Sunday, September 16, 2007

The Trouble With Ghostwriting

I love ghostwriting- I really do. I like being able to match my tone and style to someone else's site and challenge myself to write something that fits right in. People take my ghostwritten items and use them as their blog posts, as content articles and as sales copy for their websites. When I sell the rights, they have every write to do that and to use it any other way they like.

The trouble comes when someone posts a great gig writing about something that I have written about many times before. But, uh oh, all of that writing was ghostwritten. I can't link to it and point to it as being mine, and I can't show it to a potential client and tell them that I wrote it. I take the sale of rights very seriously and have never pointed out something that I have ghostwritten to anyone (except my husband). So how do I get any credibility as having experience in that genre? I wish I knew. I just don't have the time to write out original samples about every single thing that I have experience writing about. The only thing I can really do in these situations is to mention that I have ghostwritten items about the topic and hope they see that I am sincere.

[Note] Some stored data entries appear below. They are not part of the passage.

(** Lines 605-668 leave for [bail3] only, and only after they have
    logged that the receive buffer could not be allocated. *)
Lemma commit_tail_jump (p : libwebsocket_protocols) (w0 w1 : world)
  (l : label) :
  (call (callback p) LWS_CALLBACK_CLIENT_FILTER_PRE_ESTABLISH None 0 ;;
   libwebsocket_set_timeout NO_PENDING_TIMEOUT 0 ;;
   free_tokens all_tokens ;;
   update (set_state WSI_STATE_ESTABLISHED) ;;
   update (set_mode LWS_CONNMODE_WS_CLIENT) ;;
   update union_transition ;;
   b <- malloc env (rx_buffer_alloc_size context p) ;;
   update (set_rx_user_buffer b) ;;
   match b with
   | None => lwsl LOG_RX_OUT_OF_MEM ;; goto bail3
   | Some _ =>
       call (callback p) LWS_CALLBACK_CLIENT_ESTABLISHED None 0 ;;
       any_wsi_established (extensions context) 0 ;;
       ret 0
   end)%lws w0 = Goto l w1 ->
  l = bail3 /\ rx_out_of_memory w0 w1.
Proof.
  destruct (callback p) as [cb|] eqn:Hcb.
  2:{ unfold call. cbv beta iota delta [bind null_dereference].
      discriminate. }
  unfold call, libwebsocket_set_timeout, malloc, lwsl.
  cbv beta iota zeta delta [bind emit ret update goto].
  rewrite free_tokens_spec.
  cbn [wsi mallocs with_wsi with_event with_events with_malloc].
  destruct (malloc_ok env (mallocs w0)).
  - rewrite any_wsi_established_spec. discriminate.
  - intros H. injection H as <- <-. split; [reflexivity|].
    eexists. split.
    { cbn [trace with_wsi with_event with_events with_malloc].
      rewrite <- !app_assoc. reflexivity. }
    unfold logs. apply in_flat_map. exists (EvLog LOG_RX_OUT_OF_MEM).
    split; [|left; reflexivity].
    rewrite !in_app_iff. cbn [In]. tauto.
Qed.

(** The commit, when it jumps: to [bail2] when the user space cannot be
    allocated, and to [bail3] when the receive buffer cannot. *)
Lemma establish_jump (w w1 : world) (l : label) :
  establish context env w = Goto l w1 ->
  l = bail2 \/ (l = bail3 /\ rx_out_of_memory w w1).
Proof.
  unfold establish. intros H.
  apply bind_Goto in H. destruct H as [H|(p & w0 & E0 & H)].
  { unfold the_protocol in H.
    cbv beta iota delta [bind get_wsi ret null_dereference] in H.
    destruct (protocol (wsi w)); discriminate H. }
  assert (w0 = w).
  { unfold the_protocol in E0.
    cbv beta iota delta [bind get_wsi ret null_dereference] in E0.
    destruct (protocol (wsi w)); [|discriminate E0].
    injection E0 as _ <-. reflexivity. }
  subst w0. clear E0.
  apply bind_Goto in H. destruct H as [H|(u & w2 & E2 & H)].
  { left. destruct (per_session_data_size p =? 0); [discriminate H|].
    apply bind_Goto in H. destruct H as [H|(b & w3 & E3 & H)].
    - exfalso. exact (ensure_user_space_lands _ _ _ H).
    - destruct b; [discriminate H|]. injection H as <- _. reflexivity. }
  right. apply commit_tail_jump in H. destruct H as [-> H].
  split; [reflexivity|].
  pose proof (grows_user_space context env (fun _ => True)
                (fun _ _ => I) p w) as G.
  rewrite E2 in G. cbn [world_of] in G.
  destruct G as (_ & evs & T & _). destruct H as (evs' & T' & Hin).
  exists (evs ++ evs'). split; [rewrite T', T; now rewrite app_assoc|].
  rewrite logs_app. apply in_or_app. right. exact Hin.
Qed.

I don't think I've ever led anyone to believe that I am not sincere or that I engage in anything morally questionable, but there's really no way for most potential clients to know that.

The internet really is a double-edged sword. There's no reason for any client to know that I often like to listen to music and sing badly while I write. The internet offers enough privacy that I can do that and no one ever need know. You know, unless I happen to mention it in a blog or something. But, it also offers enough privacy that people can make claims about having experience in a field when they have none. The only thing that I can do is to be honest about experience when I have it and hope that clients will see that and respond to it.